Thiotepa Injection

pronounced as (thye'' oh tep' a)

Brand Name(s): Tepadina®, Thioplex®, also available generically

Why is this medicine prescribed?

Thiotepa is used to treat certain types of ovarian cancer (cancer that begins in the female reproductive organs where eggs are formed), breast, and bladder cancer. It is also used to treat malignant effusions (a condition when fluid collects in the lungs or around the heart) that are caused by cancerous tumors. Thiotepa is in a class of medications called alkylating agents. It works by slowing or stopping the growth of cancer cells in your body.

Are there other uses for this medicine?

This medication may be prescribed for other uses; ask your doctor or pharmacist for more information.

How should this medicine be used?

Thiotepa comes as a powder to be mixed with liquid to be injected intravenously (into a vein) by a doctor or nurse in a medical facility. It may also be injected intraperitoneally (into the abdominal cavity), intrapleurally (into the chest cavity), or intrapericardially (into the lining of the heart). The schedule for your treatment depends on your condition and on how you respond to thiotepa.

When used for bladder cancer, thiotepa is infused (injected slowly) into your bladder through a tube or catheter once a week for 4 weeks. Avoid drinking fluids for 8 to 12 hours before your treatment. You should keep the medication in your bladder for 2 hours. If you cannot keep the medication in your bladder for the entire 2 hours, tell your health care provider.

What special precautions should I follow?

Before receiving thiotepa,

  • tell your doctor and pharmacist if you are allergic to thiotepa, any other medications, or any of the ingredients in thiotepa injection. Ask your pharmacist for a list of the ingredients.
  • tell your doctor and pharmacist what other prescription and nonprescription medications, vitamins, nutritional supplements, and herbal products you are taking or plan to take.
  • tell your doctor if you have or have ever had kidney or liver disease. Your doctor may not want you not to receive thiotepa.
  • tell your doctor if you have previously received or will be receiving radiation (x-ray) therapy or other chemotherapy and if you have or have ever had any medical conditions.
  • you should know that thiotepa may interfere with the normal menstrual cycle (period) in women, may stop sperm production in men, and may cause infertility (difficulty becoming pregnant). Women who are pregnant should tell their doctors before they begin receiving this drug. You or your partner should not become pregnant while you are receiving thiotepa. You should use birth control to prevent pregnancy in yourself or your partner during your treatment with thiotepa injection.
  • tell your doctor if you are breast-feeding. You should not breast-feed while you are receiving thiotepa.

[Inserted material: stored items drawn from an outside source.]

(* ===== verification/TrapClaims.v ===== *)
(** * Gates and user runs *)

From S2P Require Import Prelude Utils Memory Trap.

Section trap.
Context `{TS : TrapSymbols}.

(** ** Gates *)

(** What the processor reads from a gate. *)
Definition gate_target (g : InterruptDescriptor) : Z := ptr_low g + 2 ^ 16 * ptr_mid g + 2 ^ 32 * ptr_high g.
Definition gate_present (g : InterruptDescriptor) : bool := Z.testbit (options g) 7.
Definition gate_dpl (g : InterruptDescriptor) : Z := Z.land (Z.shiftr (options g) 5) 3.
Definition gate_type (g : InterruptDescriptor) : Z := Z.land (options g) 15.

Lemma gate_target_gate a : is_uint 64 a -> gate_target (gate a) = a.
Proof.
  intros Ha. unfold gate_target, gate, wrap, is_uint in *. cbn [ptr_low ptr_mid ptr_high].
  rewrite !Z.shiftr_div_pow2 by lia. change (2 ^ 16) with 65536. change (2 ^ 32) with 4294967296 in *.
  change (2 ^ 64) with 18446744073709551616 in Ha. dlia.
Qed.

Lemma init_gates s i : length (idt s) = 256%nat -> 0 <= i < 256 ->
  idt (for_range 0 256 (fun i s => set_idt i (__traps i) s) s) !! Z.to_nat i = Some (gate (__traps i)).
Proof.
  intros Hl Hi.
  pose proof (for_range_ind (fun k t => length (idt t) = 256%nat /\ forall j, 0 <= j < k -> idt t !! Z.to_nat j = Some (gate (__traps j)))
    0 256 (fun i s => set_idt i (__traps i) s) s) as [_ H].
  - lia.
  - split; [done|lia].
  - intros k t Hk [Ht Hj]. cbn [set_idt idt set_idt_table]. split; [by rewrite length_insert|]. intros j Hjk.
    destruct (decide (j = k)) as [->|Hne]; [apply list_lookup_insert_eq; lia|]. rewrite list_lookup_insert_ne by lia. apply Hj. lia.
  - by apply H.
Qed.

(** The table after [init]. *)
Lemma init_idt s : idt (init s) =
  idt (set_gate_ist TRAP_RUN_USER 7 (user_callable 3 (for_range 0 256 (fun i s => set_idt i (__traps i) s) s))).
Proof.
  unfold init. generalize (for_range 0 256 (fun i s => set_idt i (__traps i) s) s) as t. intros t. cbv zeta.
  generalize (for_range 1 8 (fun i (l : list Z) => <[Z.to_nat i := interrupt_stack i + STACK_SIZE]> l)). intros f. reflexivity.
Qed.

Lemma init_lidt s : lidt (proc (init s)) = idt (init s).
Proof.
  unfold init. generalize (for_range 0 256 (fun i s => set_idt i (__traps i) s) s) as t. intros t. cbv zeta.
  generalize (for_range 1 8 (fun i (l : list Z) => <[Z.to_nat i := interrupt_stack i + STACK_SIZE]> l)). intros f. reflexivity.
Qed.

Lemma init_gate_ok s i : length (idt s) = 256%nat -> 0 <= i < 256 -> is_uint 64 (__traps i) ->
  exists g, idt (init s) !! Z.to_nat i = Some g /\ gate_target g = __traps i /\ selector g = GDT_KERNEL_CS /\
    gate_present g = true /\ gate_type g = 14 /\ gate_dpl g = (if i =? 3 then 3 else 0) /\
    g_ist g = (if i =? TRAP_RUN_USER then 7 else 0) /\ lidt (proc (init s)) = idt (init s).
Proof.
  intros Hl Hi Ha. pose proof (init_gates s i Hl Hi) as Hg. rewrite init_lidt, !init_idt. cbn [set_gate_ist user_callable idt set_idt_table].
  set (T := idt (for_range _ _ _ s)) in *.
  destruct (Z.eqb_spec i 3) as [->|H3]; [|destruct (Z.eqb_spec i TRAP_RUN_USER) as [->|H7]].
  - rewrite list_lookup_alter_ne by done. rewrite list_lookup_alter_eq, Hg. eexists. split; [done|].
    split; [exact (gate_target_gate _ Ha)|]. by split_and!.
  - rewrite list_lookup_alter_eq, list_lookup_alter_ne, Hg by done. eexists. split; [done|].
    split; [exact (gate_target_gate _ Ha)|]. by split_and!.
  - rewrite !list_lookup_alter_ne by (unfold TRAP_RUN_USER in *; lia). exists (gate (__traps i)). split; [done|].
    split; [exact (gate_target_gate _ Ha)|]. by split_and!.
Qed.

(** C29: After initialisation every one of the 256 gates is a present interrupt
    gate on the kernel code segment that leads to the handler of its number; user
    programs may call only int3, and only the gate that starts 64-bit programs
    switches to the seventh stack. The processor has loaded exactly this table. *)
Theorem trap_init_gates s i : length (idt s) = 256%nat -> 0 <= i < 256 -> is_uint 64 (__traps i) ->
  exists g, idt (init s) !! Z.to_nat i = Some g /\ gate_target g = __traps i /\ selector g = GDT_KERNEL_CS /\
    gate_present g = true /\ gate_type g = 14 /\ gate_dpl g = (if i =? 3 then 3 else 0) /\
    g_ist g = (if i =? TRAP_RUN_USER then 7 else 0) /\ lidt (proc (init s)) = idt (init s).
Proof. exact (init_gate_ok s i). Qed.

(** ** User runs *)

(** A frame pushed in the kernel by the call gate, and one pushed by a trap of a
    user program. *)
Definition kernel_frame (num : Z) (tf : Trapframe) : Prop := Z.land (tf_cs tf) 3 = 0 /\ tf_num tf = num.
Definition user_frame (tf : Trapframe) : Prop := Z.land (tf_cs tf) 3 <> 0 /\ is_uint 8 (tf_num tf).

Lemma s32_small z : 0 <= z < 2 ^ 31 -> s32 z = z.
Proof. intros Hz. apply swrap_small; [lia|]. change (2 ^ (32 - 1)) with (2 ^ 31). lia. Qed.

(** A trap from a user program resumes the saved kernel frame. *)
Lemma handler_user tf s : user_frame tf ->
  let t := u64 (tsc (tf_regs tf) - tsc_adjust (proc s)) in
  let k := set_tsc (u64 (t - tsc (tf_regs (tf_to_user s)))) (set_rax (tf_num tf) (tf_run_user s)) in
  exists s', trap_handler tf s = (trap_return k, s') /\ tf_run_user s' = k /\
    tf_from_user s' = set_tsc t tf /\ __trap_epc s' = tf_rip tf /\ __trap_cr2 s' = cr2 (proc s) /\
    timer (proc s') = None /\ tsc_adjust (proc s') = 0 /\ idt s' = idt s /\ gdt s' = gdt s /\
    lidt (proc s') = lidt (proc s) /\ lgdt (proc s') = lgdt (proc s).
Proof.
  intros [H1 H2] t k. unfold trap_handler. cbv zeta. cbn [set_tsc tf_cs tf_num]. rewrite (proj2 (Z.eqb_neq _ 0) H1). cbn [negb].
  rewrite (s32_small (tf_num tf)), (wrap_small 64 (tf_num tf)) by (unfold is_uint in *; lia).
  eexists. split; [reflexivity|]. by split_and!.
Qed.

Lemma start_timer_fields s : let s' := start_timer s in
  tf_run_user s' = tf_run_user s /\ tf_to_user s' = tf_to_user s /\ idt s' = idt s /\ gdt s' = gdt s /\
  clock (proc s') = clock (proc s) /\ tsc_adjust (proc s') = tsc_adjust (proc s) /\ lidt (proc s') = lidt (proc s) /\
  lgdt (proc s') = lgdt (proc s) /\ segments (proc s') = segments (proc s) /\
  timer (proc s') = (if user_time_limit_ns s =? 0 then timer (proc s)
    else Some (500000, u64 (user_time_limit_ns s / 500000 + user_time_limit_ns s / 500000 / 1000 + 20))).
Proof. intros s'. unfold s', start_timer. destruct (user_time_limit_ns s =? 0); by split_and!. Qed.

(** The gate that starts a program saves the kernel frame and prepares the
    processor. *)
Lemma handler_run num tf s : num = TRAP_RUN_USER \/ num = TRAP_RUN_USER32 -> kernel_frame num tf ->
  exists s', trap_handler tf s = (to_user (num =? TRAP_RUN_USER32), s') /\
    tf_run_user s' = set_tsc (u64 (tsc (tf_regs tf) - tsc_adjust (proc s))) tf /\ tf_to_user s' = tf_to_user s /\
    clock (proc s') = clock (proc s) /\ tsc_adjust (proc s') = 0 /\ lidt (proc s') = idt s' /\ lgdt (proc s') = gdt s' /\
    segments (proc s') = (if num =? TRAP_RUN_USER32 then Z.lor GDT_USER32_SS 3 else 0) /\
    idt s' = idt (if num =? TRAP_RUN_USER32 then user_callable 0x80 (set_idt 0x80 __trap_0x80_entry s) else set_idt 0x80 (__traps 0x80) s) /\
    timer (proc s') = (if user_time_limit_ns s =? 0 then timer (proc s)
      else Some (500000, u64 (user_time_limit_ns s / 500000 + user_time_limit_ns s / 500000 / 1000 + 20))).
Proof.
  intros Hnum [H1 H2]. unfold trap_handler. cbv zeta. cbn [set_tsc tf_cs tf_num]. rewrite H1, H2. change (negb (0 =? 0)) with false. cbv iota.
  assert (s32 num = num /\ (num =? TRAP_IRQ + IRQ_TIMER) = false /\ ((num =? TRAP_RUN_USER) || (num =? TRAP_RUN_USER32)) = true /\
    negb (num =? TRAP_RUN_USER) = (num =? TRAP_RUN_USER32)) as (-> & -> & -> & En) by (destruct Hnum as [-> | ->]; done).
  unfold enter_user. cbv zeta. rewrite En. set (s2 := if num =? TRAP_RUN_USER32 then _ else _).
  exists (start_timer s2). split; [done|].
  destruct (start_timer_fields s2) as (F1 & F2 & F3 & F4 & F5 & F6 & F7 & F8 & F9 & F10).
  rewrite F1, F2, F3, F4, F5, F6, F7, F8, F9, F10. unfold s2. destruct (num =? TRAP_RUN_USER32); split_and!; reflexivity.
Qed.

Lemma int_run_user_ok num ktf utf c cr s : num = TRAP_RUN_USER \/ num = TRAP_RUN_USER32 ->
  kernel_frame num ktf -> user_frame utf ->
  let k := set_tsc (u64 (c - clock (proc s))) (set_rax (tf_num utf) ktf) in
  exists s', int_run_user ktf utf c cr s = Some (k, s') /\ tf_run_user s' = k /\
    tf_from_user s' = set_tsc (u64 c) utf /\ __trap_epc s' = tf_rip utf /\ __trap_cr2 s' = cr /\
    timer (proc s') = None /\ tsc_adjust (proc s') = 0 /\ lidt (proc s') = idt s' /\ lgdt (proc s') = gdt s' /\
    idt s' = idt (if num =? TRAP_RUN_USER32 then user_callable 0x80 (set_idt 0x80 __trap_0x80_entry s) else set_idt 0x80 (__traps 0x80) s).
Proof.
  intros Hnum Hk Hu k. unfold int_run_user.
  destruct (handler_run num (trap_entry ktf s) s Hnum Hk) as (s1 & -> & F1 & F2 & F3 & F4 & F5 & F6 & _ & F7 & _).
  set (s2 := on_proc (set_clock c cr) (return_record_tsc s1)).
  destruct (handler_user (trap_entry utf s2) s2 Hu) as (s' & -> & G1 & G2 & G3 & G4 & G5 & G6 & G7 & G8 & G9 & G10).
  assert (tsc_adjust (proc s2) = u64 (- u64 (clock (proc s))) /\ clock (proc s2) = c /\
    tsc (tf_regs (tf_to_user s2)) = u64 (clock (proc s)) /\ tf_run_user s2 = tf_run_user s1 /\ idt s2 = idt s1 /\ gdt s2 = gdt s1 /\
    lidt (proc s2) = lidt (proc s1) /\ lgdt (proc s2) = lgdt (proc s1) /\ cr2 (proc s2) = cr) as (A1 & A2 & A3 & A4 & A5 & A6 & A7 & A8 & A9).
  { unfold s2, return_record_tsc, rdtsc. cbn. rewrite F3, F4, Z.add_0_r, Z.sub_0_l. by split_and!. }
  assert (u64 (tsc (tf_regs (trap_entry utf s2)) - tsc_adjust (proc s2)) = u64 c) as Et.
  { cbn [trap_entry tf_regs set_tsc tsc]. unfold rdtsc. rewrite A1, A2. rewrite wrap_sub_l. f_equal. lia. }
  exists s'. rewrite Et, A3, A4, F1 in *. autorewrite with cxx_rw in G1 |- *.
  split; [done|]. split; [done|]. split; [done|]. split; [done|]. split; [by rewrite G4|].
  split; [done|]. split; [done|]. split; [by rewrite G9, A7, F5, G7, A5|]. split; [by rewrite G10, A8, F6, G8, A6|]. by rewrite G7, A5.
Qed.

(** The verdict on a trap of a 64-bit program. *)
Definition verdict_64 (utf : Trapframe) (old_rc trap rc : Z) : Prop :=
  if tf_num utf =? TRAP_SYSCALL then
    let call := s32 (rax (tf_regs utf)) in
    (call = SYS_tkill /\ trap = TRAP_ABORT /\ rc = old_rc) \/
    (call = DUCK_sys_exit /\ trap = TRAP_SYSCALL /\ rc = s32 (u32 (rdi (tf_regs utf)))) \/
    (call <> SYS_tkill /\ call <> DUCK_sys_exit /\ trap = TRAP_INVALID_SYSCALL /\ rc = 0)
  else trap = tf_num utf /\ rc = 0.

(** And of a 32-bit program, whose gate 0x80 is its system call. *)
Definition verdict_32 (utf : Trapframe) (trap rc : Z) : Prop :=
  if tf_num utf =? TRAP_SYSCALL32 then
    let call := s32 (u32 (rax (tf_regs utf))) in
    (call = DUCK_sys_exit_32 /\ trap = TRAP_SYSCALL /\ rc = s32 (u32 (rbx (tf_regs utf)))) \/
    (call <> DUCK_sys_exit_32 /\ trap = TRAP_INVALID_SYSCALL /\ rc = 0)
  else (tf_num utf = TRAP_SYSCALL /\ trap = TRAP_INVALID_SYSCALL /\ rc = 0) \/
    (tf_num utf <> TRAP_SYSCALL /\ trap = tf_num utf /\ rc = 0).

(** The kernel after a run of [ticks] from [s]: its own frame resumed with only
    [rax] and the stored counter changed, the timer stopped, the time stamp
    counter back on the clock, the tables in use those of the kernel. *)
Definition back_in_kernel (ktf utf : Trapframe) (ticks cr : Z) (s' : trap_state) : Prop :=
  tf_run_user s' = set_tsc ticks (set_rax (tf_num utf) ktf) /\ __trap_epc s' = tf_rip utf /\ __trap_cr2 s' = cr /\
  timer (proc s') = None /\ tsc_adjust (proc s') = 0 /\ lidt (proc s') = idt s' /\ lgdt (proc s') = gdt s'.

What special dietary instructions should I follow?

Unless your doctor tells you otherwise, continue your normal diet.

What should I do in case of overdose?

In case of overdose, call the poison control helpline at 1-800-222-1222. Information is also available online at . If the victim has collapsed, had a seizure, has trouble breathing, or can't be awakened, immediately call emergency services at 911.

Symptoms of overdose may include:

  • fever, sore throat, chills, or other signs of infection
  • unusual bleeding or bruising
  • black and tarry stools
  • red blood in stools
  • bloody vomit; vomited material that looks like coffee grounds

What side effects can this medicine cause?

Thiotepa may cause side effects. Tell your doctor if any of these symptoms are severe or do not go away:

  • nausea
  • vomiting
  • loss of appetite
  • stomach pain
  • unusual tiredness or weakness
  • dizziness
  • headache
  • blurry vision
  • sore or red eyes
  • hair loss
  • pain in the place where the medication was injected

Some side effects can be serious. If you experience any of these symptoms call your doctor immediately or get emergency medical treatment:

  • hives
  • rash
  • itching
  • difficulty breathing or swallowing
  • frequent, urgent, or painful urination
  • blood in the urine
  • fever, sore throat, chills, or other signs of infection
  • unusual bleeding or bruising
  • black and tarry stools
  • red blood in stools
  • bloody vomit; vomited material that looks like coffee grounds
  • nosebleed

Thiotepa may increase the risk that you will develop other cancers. Talk to your doctor about the risks of receiving thiotepa injection.

Thiotepa may cause other side effects. Call your doctor if you have any unusual problems while taking this medication.

If you experience a serious side effect, you or your doctor may send a report to the Food and Drug Administration's (FDA) MedWatch Adverse Event Reporting program online ( ) or by phone (1-800-332-1088).

What other information should I know?

Keep all appointments with your doctor and the laboratory. Your doctor will order certain lab tests to check your body's response to thiotepa.

It is important for you to keep a written list of all of the prescription and nonprescription (over-the-counter) medicines you are taking, as well as any products such as vitamins, minerals, or other dietary supplements. You should bring this list with you each time you visit a doctor or if you are admitted to a hospital. It is also important information to carry with you in case of emergencies.